Escola sem partido

19/09/17 às 00:00
(foto: Arquivo Bem Paraná)

A Câmara Municipal de Curitiba faz audiência pública amanhã (20) para discutir iniciativas como o projeto “Escola sem partido” - da bancada evangélica - que pretende restringir discussões sobre política, religião e sexualidade nas escolas da Capital. A audiência também pretende debater vídeo em que o procurador da República Guilherme Schelb, divulga um modelo de notificação extrajudicial que pais contrários à chamada “ideologia de gênero” poderiam encaminhar a diretores de escolas, para impedir professores de promoverem discussões sobre sexualidade. A audiência é uma iniciativa da vereadora professora Josete (PT), que convidou representantes da Ordem dos Advogados do Brasil (OAB), Universidade Federal do Paraná (UFPR) e de sindicatos de servidores e professores municipais para debeter o assunto.

Educação sexual
Parlamentares da bancada evangélica conseguiram ontem aprovar requerimento em plenário para “desengavetar” proposta do vereador Thiago Ferro (PSDB), que pretende proibir professores das escolas municipais de abordarem questões relativas à sexualidade sem autorização prévia de suas famílias, sob a alegação de combater a “pornografia” nas salas de aula.
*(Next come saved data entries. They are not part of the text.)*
Lemma find_sibling_previous T mi queue cur :
  queue_inv T (S mi) queue -> queue_sorted queue -> 2 <= cur ->
  find_sibling cur queue =
    match queue !! (cur - 2), queue !! (cur - 1) with
    | Some e, Some c => if q_parent e =? q_parent c then Some (cur - 2) else None
    | _, _ => None
    end.
Proof.
  intros Hinv Hs Hcur. rewrite find_sibling_scan.
  pose proof (foldl_last_match (sibling_test cur queue) (length queue)) as H.
  destruct (queue !! (cur - 1)) as [c|] eqn:Hc.
  2:{ assert (forall i, sibling_test cur queue i = false) as Hf.
      { intros i. unfold sibling_test. rewrite Hc. by destruct (queue !! i). }
      destruct (foldl _ None _) as [k|].
      - destruct H as (_ & Hk & _). rewrite Hf in Hk. discriminate.
      - by destruct (queue !! (cur - 2)). }
  pose proof (lookup_lt_Some _ _ _ Hc) as Hlt.
  destruct (lookup_lt_is_Some_2 queue (cur - 2) ltac:(lia)) as [e He]. rewrite He.
  replace (cur - 1) with (S (cur - 2)) in Hc by lia.
  destruct (qi_parent _ _ _ Hinv _ _ Hc) as (Hpc & _).
  replace (S (cur - 2)) with (cur - 1) in Hc by lia.
  assert (forall k ek, queue !! k = Some ek -> q_parent ek = q_parent c -> 1 <= k) as Hroot.
  { intros k ek Hk Hp. destruct k as [|k]; [|lia].
    rewrite (qi_root _ _ _ Hinv) in Hk. inversion Hk; subst ek. simpl in Hp. lia. }
  assert (forall k, sibling_test cur queue k = true ->
            exists ek, queue !! k = Some ek /\ k < cur - 1 /\ q_parent ek = q_parent c) as Htest.
  { intros k Hk. unfold sibling_test in Hk. rewrite Hc in Hk.
    destruct (queue !! k) as [ek|]; [|discriminate].
    apply andb_prop in Hk as [Hk _]. apply andb_prop in Hk as [Hk H3].
    apply andb_prop in Hk as [_ H2]. apply Nat.ltb_lt in H2. apply Nat.eqb_eq in H3.
    by exists ek. }
  destruct (Nat.eqb_spec (q_parent e) (q_parent c)) as [Heq|Hne].
  - pose proof (Hroot _ _ He Heq) as H1.
    assert (sibling_test cur queue (cur - 2) = true) as Hprev.
    { unfold sibling_test. rewrite He, Hc.
      destruct (Hs (cur - 2) (cur - 1) e c ltac:(lia) He Hc) as [Hl|[_ Hl]]; [lia|].
      rewrite (proj2 (Nat.leb_le _ _)) by lia.
      rewrite (proj2 (Nat.ltb_lt _ _)) by lia.
      rewrite (proj2 (Nat.eqb_eq _ _)) by done.
      by rewrite (proj2 (Nat.ltb_lt _ _)) by lia. }
    destruct (foldl _ None _) as [k|].
    + destruct H as (Hk & Hpk & Hlast). f_equal.
      destruct (Htest k Hpk) as (ek & _ & Hk2 & _).
      destruct (decide (k = cur - 2)) as [|Hd]; [done|].
      rewrite Hlast in Hprev by lia. discriminate.
    + rewrite H in Hprev by lia. discriminate.
  - destruct (foldl _ None _) as [k|]; [|done]. exfalso.
    destruct H as (Hk & Hpk & _).
    destruct (Htest k Hpk) as (ek & Hek & Hk2 & Hp).
    pose proof (Hroot _ _ Hek Hp) as H1.
    destruct (decide (k = cur - 2)) as [->|Hd].
    + rewrite He in Hek. inversion Hek; subst ek. done.
    + destruct (Hs k (cur - 2) ek e ltac:(lia) Hek He) as [Hl|[Hl _]];
        destruct (Hs (cur - 2) (cur - 1) e c ltac:(lia) He Hc) as [Hr|[Hr _]]; lia.
Qed.

(** X3.  In every queue [get_dec_batch] builds, the entries after the root
    come by parent and, under one parent, by child index.  The scan of the
    training pass for a left sibling of queue position [cur_index], from 2
    on, therefore yields the index [cur_index - 2] of the entry just before
    it when that entry has the same parent, and nothing otherwise. *)
Theorem X3_left_sibling_is_previous_entry (dec_tree_batch : list Tree) (batch_size : nat)
    (form_manager : Vocab) :
  batch_size <= length dec_tree_batch ->
  exists dec_batch queue_tree max_index,
    get_dec_batch dec_tree_batch batch_size form_manager
      = Ok (dec_batch, queue_tree, max_index) /\
    forall i queue, queue_tree !! i = Some queue ->
      queue_sorted queue /\
      forall cur_index, 2 <= cur_index ->
        find_sibling cur_index queue =
          match queue !! (cur_index - 2), queue !! (cur_index - 1) with
          | Some e, Some c =>
              if q_parent e =? q_parent c then Some (cur_index - 2) else None
          | _, _ => None
          end.
Proof.
  intros Hle.
  destruct (get_dec_batch_result dec_tree_batch batch_size form_manager Hle)
    as (db & qt & mi & E & Hlin & _).
  exists db, qt, mi. split; [exact E|]. intros i queue Hq.
  pose proof (get_dec_batch_sorted _ _ _ _ _ _ E) as HS.
  rewrite Forall_lookup in HS. specialize (HS i queue Hq).
  split; [exact HS|]. intros cur Hcur.
  destruct (Forall2_lookup_r _ _ _ _ _ (li_queues _ _ _ _ _ _ Hlin) Hq) as (T & _ & HT).
  by apply (find_sibling_previous T mi).
Qed.
(** The last character of a string, if any. *)
Lemma rstrip_slash_last s :
  ∀ k, Str.rstrip_slash s ≠ k ++ "/".
Proof.
  induction s as [|c s IH]; intros k Heq.
  - by destruct k.
  - simpl in Heq. destruct (Str.rstrip_slash s) as [|c' r] eqn:E.
    + destruct (Ascii.eqb_spec c "/") as [->|Hc].
      * by destruct k.
      * destruct k as [|x k]; [by injection Heq|].
        injection Heq as _ Heq. by destruct k.
    + destruct k as [|x k]; [by injection Heq|].
      injection Heq as _ Heq. by apply (IH k).
Qed.

Lemma client_init_url_prefixed url :
  Str.startswith "http"
    (if negb (Str.startswith "http" url) then "https://" ++ url else url) = true.
Proof.
  destruct (Str.startswith "http" url) eqn:E; simpl; done.
Qed.





Lemma get_token_permanent c stamp resp :
  AlistClient.tk_expires (AlistClient.cl_token c) = -1 →
  AlistClient.get_token c stamp resp
  = (Ok (AlistClient.tk_token (AlistClient.cl_token c)), c).
Proof. intros H. unfold AlistClient.get_token. by rewrite H. Qed.

Lemma get_token_keeps c stamp resp :
  AlistClient.cl_url (AlistClient.get_token c stamp resp).2 = AlistClient.cl_url c ∧
  AlistClient.cl_credentials (AlistClient.get_token c stamp resp).2
  = AlistClient.cl_credentials c ∧
  AlistClient.cl_base_path (AlistClient.get_token c stamp resp).2
  = AlistClient.cl_base_path c.
Proof.
  unfold AlistClient.get_token.
  repeat (match goal with
          | |- context [if ?b then _ else _] => destruct b
          | |- context [match ?x with _ => _ end] => destruct x
          end; simpl; try done).
Qed.

Lemma sync_api_me_keeps c stamp login me :
  AlistClient.cl_url (AlistClient.sync_api_me c stamp login me).2 = AlistClient.cl_url c ∧
  AlistClient.cl_credentials (AlistClient.sync_api_me c stamp login me).2
  = AlistClient.cl_credentials c ∧
  (AlistClient.tk_expires (AlistClient.cl_token c) = -1 →
   AlistClient.cl_token (AlistClient.sync_api_me c stamp login me).2
   = AlistClient.cl_token c).
Proof.
  unfold AlistClient.sync_api_me.
  pose proof (get_token_keeps c stamp login) as (H1 & H2 & _).
  pose proof (get_token_permanent c stamp login) as H3.
  destruct (AlistClient.get_token c stamp login) as [[t|e] c1]; simpl in *.
  - assert (Ht : AlistClient.tk_expires (AlistClient.cl_token c) = -1 →
                 AlistClient.cl_token c1 = AlistClient.cl_token c).
    { intros H. specialize (H3 H). by injection H3 as _ ->. }
    repeat (match goal with
            | |- context [if ?b then _ else _] => destruct b
            | |- context [match ?x with _ => _ end] => destruct x
            end; simpl; try done).
  - split; [done|]. split; [done|]. intros H. specialize (H3 H). by injection H3 as _ ->.
Qed.

(** X2: when the constructor returns, the URL of the client starts
    with [http] and does not end with a slash.  Built with a token, the
    client stores no user name or password and answers every later
    request for the token with that token, without a login; built
    without one, it holds the user name and the password, both not
    empty. *)
Theorem X2_client_init_url_and_token
    url username password token stamp login me c :
  AlistClient.init url username password token stamp login me = Ok c →
  Str.startswith "http" (AlistClient.cl_url c) = true ∧
  (∀ k, AlistClient.cl_url c ≠ k ++ "/") ∧
  (token ≠ "" →
   AlistClient.cl_credentials c = None ∧
   ∀ later resp, AlistClient.get_token c later resp = (Ok token, c)) ∧
  (token = "" →
   AlistClient.cl_credentials c = Some (username, password) ∧
   username ≠ "" ∧ password ≠ "").
Proof.
  unfold AlistClient.init. intros H.
  destruct ((String.eqb username "" || String.eqb password "") && String.eqb token "")%bool
    eqn:Hchk; [done|].
  destruct (String.eqb_spec token "") as [Ht|Ht]; simpl in H.
  - destruct (String.eqb_spec username "") as [Hu|Hu]; [done|].
    destruct (String.eqb_spec password "") as [Hp|Hp]; [done|]. simpl in H.
    match type of H with context [AlistClient.sync_api_me ?c0 ?t ?l ?m] =>
      pose proof (sync_api_me_keeps c0 t l m) as (H1 & H2 & _);
      destruct (AlistClient.sync_api_me c0 t l m) as [[[]|e] c1]; [|done] end.
    injection H as <-. simpl in *. rewrite H1, H2.
    split; [apply rstrip_slash_http, client_init_url_prefixed|].
    split; [apply rstrip_slash_last|]. split; [done|]. by intros _.
  - match type of H with context [AlistClient.sync_api_me ?c0 ?t ?l ?m] =>
      pose proof (sync_api_me_keeps c0 t l m) as (H1 & H2 & H3);
      destruct (AlistClient.sync_api_me c0 t l m) as [[[]|e] c1]; [|done] end.
    injection H as <-. simpl in *. specialize (H3 eq_refl). rewrite H1, H2.
    split; [apply rstrip_slash_http, client_init_url_prefixed|].
    split; [apply rstrip_slash_last|]. split; [|done]. intros _. split; [done|].
    intros later resp. rewrite get_token_permanent by by rewrite H3.
    by rewrite H3.
Qed.

Lemma X2_witness :
  Str.startswith "http"
    (AlistClient.cl_url
       {| AlistClient.cl_url := "https://host/alist";
          AlistClient.cl_credentials := None;
          AlistClient.cl_token :=
            {| AlistClient.tk_token := "permanent"; AlistClient.tk_expires := -1 |};
          AlistClient.cl_base_path := "/"; AlistClient.cl_id := 1 |}) = true.
Proof.
  refine (proj1 (X2_client_init_url_and_token "host/alist//" "" "" "permanent" 5
                   ClientScenario.login_refused ClientScenario.me_ok _ _)).
  reflexivity.
Defined.

(** X3: a token that has expired is replaced by the one a successful
    login returns, valid for two days less five minutes; until that
    time has passed, that time included, every request for the token
    returns it without a login and leaves the client as it is. *)
Theorem X3_token_refreshed_then_reused c stamp resp :
  AlistClient.tk_expires (AlistClient.cl_token c) ≠ -1 →
  AlistClient.tk_expires (AlistClient.cl_token c) < stamp →
  0 ≤ stamp →
  is_Some (AlistClient.cl_credentials c) →
  AlistClient.lg_status resp = 200 →
  AlistClient.lg_code resp = 200 →
  ∃ c', AlistClient.get_token c stamp resp = (Ok (AlistClient.lg_token resp), c') ∧
        AlistClient.tk_expires (AlistClient.cl_token c') = stamp + 172500 ∧
        ∀ later resp', stamp ≤ later ≤ stamp + 172500 →
          AlistClient.get_token c' later resp' = (Ok (AlistClient.lg_token resp), c').
Proof.
  intros Hperm Hexp Hpos [cr Hcr] Hs Hc.
  unfold AlistClient.get_token at 1, AlistClient.api_auth_login.
  rewrite Hcr, Hs, Hc.
  destruct (Z.eqb_spec (AlistClient.tk_expires (AlistClient.cl_token c)) (-1)); [done|].
  destruct (Z.ltb_spec (AlistClient.tk_expires (AlistClient.cl_token c)) stamp); [|lia].
  simpl. eexists. split; [done|]. split; [simpl; lia|].
  intros later resp' Hl. unfold AlistClient.get_token. simpl.
  destruct (Z.eqb_spec (stamp + 2 * 24 * 60 * 60 - 5 * 60) (-1)); [lia|].
  destruct (Z.ltb_spec (stamp + 2 * 24 * 60 * 60 - 5 * 60) later); [lia|]. done.
Qed.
A proibição valeria para alunos de até 16 anos de idade.

‘Pornografia’
O texto considera “pornográfico” qualquer imagem ou texto cujo conteúdo “descreva ou contenha palavrões, imagem erótica ou de órgãos genitais, de relação sexual ou de ato libidinoso humano”. O projeto havia sido arquivado pela Comissão de Legislação e Justiça, após parecer da procuradoria-jurídica da Câmara, que o considerou “desnecessário”, pois a legislação atual já seria suficiente para coibir abusos ou comportamentos inadequados por parte de professores. Com o apoio dos demais parlamentares da bancada evangélica, Ferro conseguiu aprovar o pedido para que ele seja desarquivado e volte à discussão. Os críticos da proposta consideram que ela inviabilizaria qualquer tipo de educação sexual nas escolas.

Buzina a gás
A comissão de Saúde da Câmara aprovou ontem parecer favorável a projeto do vereador Colpani (PSB), que pretende proibir a venda, distribuição e uso de buzinas de pressão à base de gás propanobutano envasado em tubo de aerosol. A proposta agora já está pronta para ser votada em plenário. Colpani alega que o objetivo é coibir o uso dessas buzinas com supostos “fins alucinógenos”, haja vista que elas são dotadas de um gás derivado do petróleo que pode “queimar” o sistema respiratório por entrar no organismo a -20º C.

Protestos
Há quem diga que o projeto teria outras intenções. No primeiro semestre, manifestantes contrários aos projetos de ajuste fiscal do prefeito Rafael Greca (PMN) utilizaram, em protestos na Câmara, esse tipo de buzina a gás para “infernizar” os vereadores. A proibição seria uma retaliação dos parlamentares, segundo essa versão.

Bloqueio
A ex-prefeita de Porto Vitória (Sudeste) e o ex-secretário municipal de governo na gestão 2013-2016 tiveram os bens tornados bloqueados pela Justiça a pedido do Ministério Público. O MP alega ter constatado irregularidades na compra e estoque de pneus e o pagamento de serviços de mecânica por serviços não executados. Duas empresas envolvidas nas ilegalidades também tiveram os bens decretados indisponíveis. Segundo a investigação, entre 2015 e 2016, a prefeitura comprou 462 pneus para os 21 veículos que atendem as pastas de Saúde e Educação. A maioria ou 411 pneus não foi utilizada, e não consta no estoque do município. A Justiça decretou bloqueio no valor de R$ 846 mil para a então prefeita e para a secretária, em R$ 763 mil para a fornecedora de pneus e R$ 83 mil para a empresa de serviços mecânicos.